Farming After The Flood
Flooding events in 2011 and previous years have greatly impacted America’s prime farmland. Floodwaters left sediment and debris, eroded large parts of producers’ fields and, in many cases, left land devastated.
“Strategies to rebuild the soil, the foundation of all agricultural production, are essential to ensure that agricultural lands impacted by the floods are productive again,” said Congressman, Tom Latham (IA-4), co-chair of the Congressional Soils Caucus. “Sediment and debris removal and reconstruction of fields after erosion can be extremely costly. It is essential to have strategies and programs in place that assist producers in this regard.”
The American Society of Agronomy (ASA) and the Soil Science Society of America (SSSA) sponsored a Congressional educational briefing, “Farming after the Flood”, on October 26th. The briefing focused on the impacts, mitigation approaches, and costs related to farmland flooding. The three speakers providing information on these main aspects of flooding included:
• Scott Olson, a farmer from Tekamah, Nebraska (NE), discussed the economic and environmental impacts that flooding has had on his family operated corn and soybean farm, as well as on other producers in Burt County, NE located near the Missouri River. Since May 28, Scott has documented the 2011 Missouri River Flood with over 3,000 aerial photographs. You can find photos of the flood at: www.leevalley.net.
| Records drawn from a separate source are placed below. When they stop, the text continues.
(** C9, as stated, fails: the numeric column Hole_Depth=120.5 is both a
    candidate column and an identifier column. *)
Lemma numeric_hole_column_in_both :
  let D := normalized collar_with_hole_depth in
  numbered_columns D = ["hole_depth"]
  /\ potential_ids D = ["hole_depth"]
  /\ ~ (forall k, ~ (In k (numbered_columns D) /\ In k (potential_ids D))).
Proof.
  cbn zeta.
  assert (E1 : numbered_columns (normalized collar_with_hole_depth)
               = ["hole_depth"]) by (vm_compute; reflexivity).
  assert (E2 : potential_ids (normalized collar_with_hole_depth)
               = ["hole_depth"]) by (vm_compute; reflexivity).
  rewrite E1, E2. repeat split.
  intros H. apply (H "hole_depth"). split; now left.
Qed.

(** C9 (amended).  The candidate columns are the numeric-typed columns
    and the identifier columns are the columns whose name contains
    "hole"; the two are chosen independently, and a column is in both
    exactly when it is numeric-typed and its name contains "hole". *)
Theorem candidate_and_identifier_columns (df : DataFrame) :
  exists D,
    drop_duplicate_columns df = Some D
    /\ (forall k,
          In k (numbered_columns D) <->
          exists s, In (k, s) (cols D) /\ is_number s = true)
    /\ (forall k,
          In k (potential_ids D) <->
          In k (columns D) /\ contains "hole" (lower k) = true)
    /\ (forall k,
          In k (numbered_columns D) /\ In k (potential_ids D) <->
          exists s,
            In (k, s) (cols D) /\ is_number s = true
            /\ contains "hole" (lower k) = true).
Proof.
  exists (normalized df).
  split; [apply drop_duplicate_columns_normalized|].
  assert (N : forall k,
            In k (numbered_columns (normalized df)) <->
            exists s, In (k, s) (cols (normalized df)) /\ is_number s = true).
  { intros k. unfold numbered_columns, select_dtypes_number, columns.
    cbn [cols]. rewrite in_map_iff. split.
    - intros [[k' s] [E H]]. simpl in E. subst k'.
      apply filter_In in H. eauto.
    - intros [s [H1 H2]]. exists (k, s). split; [reflexivity|].
      apply filter_In. auto. }
  assert (I : forall k,
            In k (potential_ids (normalized df)) <->
            In k (columns (normalized df))
            /\ contains "hole" (lower k) = true).
  { intros k. unfold potential_ids. rewrite filter_In. reflexivity. }
  split; [exact N|]. split; [exact I|].
  intros k. rewrite N, I. split.
  - intros [[s [H1 H2]] [_ H3]]. eauto.
  - intros [s [H1 [H2 H3]]]. split; [eauto|]. split; [|assumption].
    unfold columns. now apply (in_map fst) in H1.
Qed.

(** C10, as stated, fails: with 451234.56 and one missing value, half of
    the values are missing, the rendered lengths are 9 and 3, their median
    is 6, and the column is a Coordinate Column. *)
Lemma half_missing_qualifies :
  (length half_missing <= 2 * count_missing half_missing)%nat
  /\ map String.length (astype_str (Float64 half_missing)) = [9; 3]%nat
  /\ ge (median (map String.length (astype_str (Float64 half_missing)))) 5
     = true
  /\ coordinate_columns (mkDataFrame 2 [("easting", Float64 half_missing)])
     = ["easting"].
Proof.
  split; [vm_compute; lia|]. repeat split; vm_compute; reflexivity.
Qed.

(** C10 (amended).  A missing value is rendered as "nan", three
    characters, and takes part in the median: a float column in which
    more than half of the values are missing never reaches a median
    length of 5.  The median of no values is NaN, which is not 5 or more,
    and a table without rows gives "No locations found". *)
Theorem missing_values_and_empty_tables :
  str (SFloat NaN) = "nan"
  /\ (forall xs : list float64,
        (length xs < 2 * count_missing xs)%nat ->
        ge (median (map String.length (astype_str (Float64 xs)))) 5 = false)
  /\ ge (median []) 5 = false
  /\ (forall (read_csv : string -> option DataFrame) st key value df,
        read_csv value = Some df -> well_formed df -> n_rows df = O ->
        iteration read_csv st (key, value)
        = mkState (sub_df_list st) (printed st ++ [No_locations_found key])).
Proof.
  split; [reflexivity|]. split; [|split; [reflexivity|]].
  - intros xs H.
    destruct (ge (median (map String.length (astype_str (Float64 xs)))) 5)
      eqn:E; [|reflexivity].
    apply median_ge_5_short in E.
    pose proof (missing_are_short xs) as M.
    unfold astype_str in E at 2. cbn [values] in E.
    rewrite !length_map in E. lia.
  - intros read_csv st key value df R Hwf Hn.
    apply (iteration_without_coordinates read_csv st key value df R).
    intros k s Hin _.
    unfold well_formed in Hwf. rewrite Forall_forall in Hwf.
    specialize (Hwf _ Hin). cbn [snd] in Hwf. rewrite Hn in Hwf.
    unfold size in Hwf. unfold astype_str.
    destruct (values s); [reflexivity | discriminate].
Qed.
• John Wilson, an extension educator with the University of Nebraska-Lincoln Extension, discussed the common problems farmers encounter in post-flood recovery and presented a series of management options for addressing these challenges. John co-leads a team of extension staff from Iowa State University and the University of Nebraska-Lincoln to reclaim agricultural land devastated by the 2011 Missouri River Flood. Archives of related webinar presentations are located at: http://flood.unl.edu/crops.
• James Callan, a crop insurance consultant, provided insight into the Federal crop insurance program that is available to mitigate the negative economic impacts from flooding damage and crop yield losses. James served six years in USDA, from 2003 to 2009, in the capacity of Chief of External Affairs, Associate Administrator, and Acting Administrator of the Risk Management Agency, which collectively administer the multi-billion dollar Federal crop insurance program.
During the briefing, Congressman Jeff Fortenberry (NE-1), a member of the Congressional Soils Caucus, stated, "Scott and John are acutely aware of the economic impacts of the flooding and I appreciate that they took the time to visit D.C. to share their experience with members and staff here." He continued, saying "We have spent considerable time with the communities up and down the Missouri River to serve as a conduit of information on the recovery of economic losses incurred from the flood. It seems like the local communities have been working with the State in the good spirit of cooperation that still runs strong in Nebraska."
Many agricultural fields will need to undergo a significant recovery process, including the removal of sediment from fields, if crop yields are to recover. In many cases, the soil is physically damaged; therefore gullies need to be filled and top soil replaced. ‘Flooded soil syndrome’, a condition which occurs when flooding results in fields devoid of plant roots and decreases soil microbial and fungal populations, is also a serious problem. One way to stimulate soil microbial and fungal activity is to plant cover crops. Cover crops protect the soil from erosion, improve the structure for soil, conserve below-ground moisture, and provide a habitat for soil biology. Federal conservation and insurance programs can help offset some of the costs of mitigating the impacts of flooding. As producers seek to offset their losses from the flood, support for these programs is foremost on their minds. Cooperative extension, education, and research have been fundamental for providing producers with information on how to deal with this unique and devastating situation.